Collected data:

"""

Definition ep_size s : Z := max_packet_size (inner s).
Definition sent s : list (list Z) := packets (bus (inner s)).
(** The last packet sent was a full one. *)
Definition last_full s : Prop :=
  ∃ p, last (sent s) = Some p ∧ Z.of_nat (length p) = ep_size s.

(** The write side when the bytes [acc] have been accepted. *)
Record WInv s (acc : list Z) : Prop := {
  wi_wf : wf (write_buf s);
  wi_ep : 1 ≤ ep_size s < 2 ^ 31;
  wi_fifo : concat (sent s) ++ contents (write_buf s) = acc;
  wi_last : last_full s → 0 < full_size_packets s ∨ contents (write_buf s) ≠ [];
  wi_full : 0 ≤ full_size_packets s ≤ SHORT_PACKET_INTERVAL + 1;
  wi_size : Forall (λ p, Z.of_nat (length p) ≤ ep_size s) (sent s)
}.

(** What operations of the write side leave alone. *)
Definition same_read s s' : Prop :=
  read_buf s' = read_buf s ∧ read_waker s' = read_waker s ∧ read_error s' = read_error s ∧
  ep_size s' = ep_size s ∧ write_waker s' = write_waker s ∧
  write_ep_address (inner s') = write_ep_address (inner s) ∧
  read_ep_address (inner s') = read_ep_address (inner s).

(** Nothing is left to send, and the host has seen the end of it. *)
Definition settled s : Prop :=
  busy (bus (inner s)) = true ∨ contents (write_buf s) = [] ∧ ¬ last_full s.

Lemma max_size_run s : 1 ≤ ep_size s < 2 ^ 31 →
  ∃ m, max_size s = Done m ∧ 0 ≤ m ≤ ep_size s ∧
    (m = ep_size s ↔ full_size_packets s ≤ SHORT_PACKET_INTERVAL).
Proof.
  intros H. unfold max_size, ep_size in *. case_bool.
  - rewrite arith_fits by lia. eexists. split; [done|]. lia.
  - eexists. split; [done|]. lia.
Qed.

Lemma write_packet_eq pkt (c : CdcAcmClass B) :
  write_packet pkt c = (fst (ep_write pkt (bus c)), with_bus (snd (ep_write pkt (bus c))) c).
Proof. unfold write_packet. by destruct (ep_write pkt (bus c)). Qed.

(** A packet offered to the endpoint and not taken. *)
Lemma refused_inv s acc d e ws we :
  WInv s acc → ep_write d (bus (inner s)) = (Err e, snd (ep_write d (bus (inner s)))) →
  let s' := mkSerial (with_bus (snd (ep_write d (bus (inner s)))) (inner s)) (read_buf s)
    (write_buf s) (read_waker s) (write_waker s) ws (read_error s) we in
  0 ≤ full_size_packets s' ≤ SHORT_PACKET_INTERVAL + 1 →
  (0 < full_size_packets s → 0 < full_size_packets s' ∨ contents (write_buf s) ≠ []) →
  WInv s' acc ∧ sent s' = sent s ∧ busy (bus (inner s')) = busy (bus (inner s)).
Proof.
  intros [] Hw s' Hf Hl. apply write_refused in Hw as [Hp Hb].
  assert (Es : sent s' = sent s) by exact Hp.
  split; [|done]. split; try done.
  - by rewrite Es.
  - unfold last_full. rewrite Es. intros Hlf. destruct (wi_last0 Hlf); auto.
  - by rewrite Es.
Qed.

(** The zero-length packet after a full one. *)
Lemma flush_zlp s acc : WInv s acc → 0 < full_size_packets s →
  ∃ s', (let '(r, c) := write_packet [] (inner s) in
         let s1 := with_inner c s in
         match r with
         | Err WouldBlock => Done s1
         | Err (OtherError _) => Done (set_write_error s1)
         | Ok _ => Done (set_write_state Idle s1)
         end) = Done s' ∧ WInv s' acc ∧ same_read s s' ∧
    (write_error s' = false → settled s').
Proof.
  intros I Hpos. pose proof I as [Hwf Hep Hfifo Hlast Hfull Hsize].
  rewrite write_packet_eq. destruct (ep_write [] (bus (inner s))) as [[k|e] b'] eqn:Ew; simpl.
  - apply write_taken in Ew as (_ & Hp & Hb). eexists. split; [done|].
    assert (Hl : ¬ last_full (set_write_state Idle (with_inner (with_bus b' (inner s)) s))).
    { intros (p & E & El). unfold sent in E. simpl in E. rewrite Hp, last_snoc in E.
      injection E as <-. unfold ep_size in *. simpl in El. lia. }
    split; [split; try done|split; [done|intros _; by left]].
    + unfold sent. simpl. rewrite Hp, concat_app. simpl. by rewrite app_nil_r.
    + unfold sent. simpl. rewrite Hp. apply Forall_app. split; [done|].
      repeat constructor. unfold ep_size in *. simpl. lia.
  - assert (Hw : ep_write [] (bus (inner s)) = (Err e, snd (ep_write [] (bus (inner s)))))
      by (by rewrite Ew).
    destruct e as [|code]; eexists; (split; [reflexivity|]).
    + destruct (refused_inv s acc [] _ (write_state s) (write_error s) I Hw)
        as (I' & _ & Hb); [exact Hfull|by left|].
      rewrite Ew in I', Hb. split; [exact I'|]. split; [done|]. intros _. left.
      unfold with_inner. simpl. simpl in Hb. rewrite Hb.
      destruct (busy (bus (inner s))) eqn:E; [done|].
      by destruct (write_idle [] (bus (inner s)) b' E).
    + destruct (refused_inv s acc [] _ (write_state s) true I Hw)
        as (I' & _ & _); [exact Hfull|by left|].
      rewrite Ew in I'. split; [exact I'|]. done.
Qed.

(** A packet of what is queued. *)
Lemma flush_packet s acc pkt m : WInv s acc →
  0 ≤ m ≤ ep_size s → (m = ep_size s ↔ full_size_packets s ≤ SHORT_PACKET_INTERVAL) →
  pkt ≠ [] → pkt = take (length pkt) (peeked (write_buf s)) → Z.of_nat (length pkt) ≤ m →
  ∃ s', (let '(r, c) := write_packet pkt (inner s) in
         let s1 := with_inner c s in
         match r with
         | Err (OtherError _) => Done (set_write_error s1)
         | _ =>
             let count := match r with Ok k => Z.of_nat k | _ => 0 end in
             ws ← (if Z.of_nat (length pkt) =? max_packet_size (inner s)
                   then n ← arith 32 (full_size_packets s + 1); Done (Full n) else Done Short);
             wb ← pop (write_buf s1) count;
             Done (set_write_state ws (with_write wb (write_waker s1) (write_error s1) s1))
         end) = Done s' ∧ WInv s' acc ∧ same_read s s' ∧
    (write_error s' = false → settled s').
Proof.
  intros I Hm Hmf Hne Hpk Hlen. pose proof I as [Hwf Hep Hfifo Hlast Hfull Hsize].
  destruct (pop_buf_run (write_buf s) Hwf) as (_ & _ & _ & _ & _ & (rest & Hrest) & Hnil).
  assert (Hk : (length pkt ≤ length (peeked (write_buf s)))%nat).
  { rewrite Hpk at 1. rewrite length_take. lia. }
  assert (Hcne : contents (write_buf s) ≠ []).
  { intros E. apply Hnil in E. rewrite E, take_nil in Hpk. done. }
  set (ws' := if Z.of_nat (length pkt) =? ep_size s then Full (full_size_packets s + 1) else Short).
  assert (Hws : (if Z.of_nat (length pkt) =? max_packet_size (inner s)
                 then n ← arith 32 (full_size_packets s + 1); Done (Full n) else Done Short)
    = Done ws').
  { unfold ws', ep_size. destruct (Z.eqb _ _); [|done].
    rewrite arith_fits; [done|]. unfold SHORT_PACKET_INTERVAL in *. lia. }
  set (fp := match ws' with Full c => c | _ => 0 end).
  assert (Hfp : 0 ≤ fp ≤ SHORT_PACKET_INTERVAL + 1 ∧ (Z.of_nat (length pkt) = ep_size s → 0 < fp)).
  { unfold fp, ws'. destruct (Z.eqb_spec (Z.of_nat (length pkt)) (ep_size s)); simpl;
      unfold SHORT_PACKET_INTERVAL in *; lia. }
  clearbody ws'. rewrite write_packet_eq. 
  destruct (ep_write pkt (bus (inner s))) as [[k|e] b'] eqn:Ew; cbn [fst snd].
  - apply write_taken in Ew as (-> & Hp & Hb).
    destruct (pop_run (write_buf s) (length pkt) Hwf Hk) as (wb & Hpop & Wwb & _ & Hcon).
    rewrite Hws. cbn [mbind outcome_bind write_buf with_inner]. rewrite Hpop.
    cbn [mbind outcome_bind]. eexists. split; [done|].
    split; [split; try done|split; [done|intros _; by left]].
    + unfold sent. simpl. rewrite Hp, concat_app, Hcon. simpl. rewrite app_nil_r, <-app_assoc.
      rewrite <-Hfifo. f_equal. rewrite Hrest, drop_app_le by lia.
      rewrite Hpk at 1. by rewrite app_assoc, take_drop.
    + intros (p & E & El). unfold sent in E. simpl in E. rewrite Hp, last_snoc in E.
      injection E as <-. left. apply Hfp. exact El.
    + apply Hfp.
    + unfold sent. simpl. rewrite Hp. apply Forall_app. split; [done|].
      repeat constructor. unfold ep_size in *. simpl in *. lia.
  - assert (Hw : ep_write pkt (bus (inner s)) = (Err e, snd (ep_write pkt (bus (inner s)))))
      by (by rewrite Ew).
    destruct e as [|code].
    + rewrite Hws. cbn [mbind outcome_bind]. unfold pop. simpl. eexists. split; [reflexivity|].
      destruct (refused_inv s acc pkt _ ws' (write_error s) I Hw)
        as (I' & _ & Hb); [apply Hfp|by right|].
      rewrite Ew in I', Hb. split; [exact I'|]. split; [done|]. intros _. left.
      simpl. simpl in Hb. rewrite Hb.
      destruct (busy (bus (inner s))) eqn:E; [done|].
      by destruct (write_idle pkt (bus (inner s)) b' E).
    + eexists. split; [reflexivity|]. destruct (refused_inv s acc pkt _ (write_state s) true I Hw)
        as (I' & _ & _); [exact Hfull|by right|].
      rewrite Ew in I'. split; [exact I'|]. done.
Qed.

Lemma flush_run s acc : WInv s acc →
  ∃ s', flush_write s = Done s' ∧ WInv s' acc ∧ same_read s s' ∧
    (write_error s' = false → settled s').
Proof.
  intros I. pose proof I as [Hwf Hep Hfifo Hlast Hfull Hsize].
  destruct (max_size_run s Hep) as (m & Hm & Hmr & Hmf).
  destruct (pop_buf_run (write_buf s) Hwf) as (off & n & Hpop & Hsl & Hlen & (rest & Hrest) & Hnil).
  unfold flush_write. rewrite Hm. cbn [mbind outcome_bind]. rewrite Hpop.
  cbn [mbind outcome_bind]. rewrite Hsl.
  set (pkt := if m <? Z.of_nat (length (peeked (write_buf s)))
              then take (Z.to_nat m) (peeked (write_buf s)) else peeked (write_buf s)).
  assert (Hpkt : ∃ k, pkt = take k (peeked (write_buf s)) ∧ k = length pkt ∧ Z.of_nat k ≤ m).
  { unfold pkt. case_bool.
    - exists (Z.to_nat m). rewrite length_take. split; [done|]. lia.
    - exists (length (peeked (write_buf s))). by rewrite take_ge by done. }
  destruct Hpkt as (k & Hpk & Hk & Hkm).
  assert (Hpe : pkt = [] → contents (write_buf s) = [] ∨ m = 0).
  { unfold pkt. intros E. revert E. case_bool; [|rewrite Hnil; auto].
    intros E. right. destruct (Z.to_nat m) eqn:E2; [lia|].
    destruct (peeked (write_buf s)); [simpl in *; lia|done]. }
  clearbody pkt. subst k.
  destruct pkt as [|x pkt'] eqn:Epkt.
  - destruct (Z.ltb_spec 0 (full_size_packets s)) as [Hpos|Hz].
    + exact (flush_zlp s acc I Hpos).
    + exists s. split; [done|]. split; [done|]. split; [done|]. intros _. right.
      destruct (Hpe eq_refl) as [Hc|Hm0]; [|exfalso; revert Hmf; unfold SHORT_PACKET_INTERVAL; lia].
      split; [done|]. intros Hl. by destruct (Hlast Hl); [lia|].
  - rewrite <-Epkt in *. apply (flush_packet s acc pkt m I Hmr Hmf); try done.
    by rewrite Epkt.
Qed.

"""

Task brief
How many lines in the entries above hold the string "Hsize"? Answer with the number and nothing more.

Exercise result
3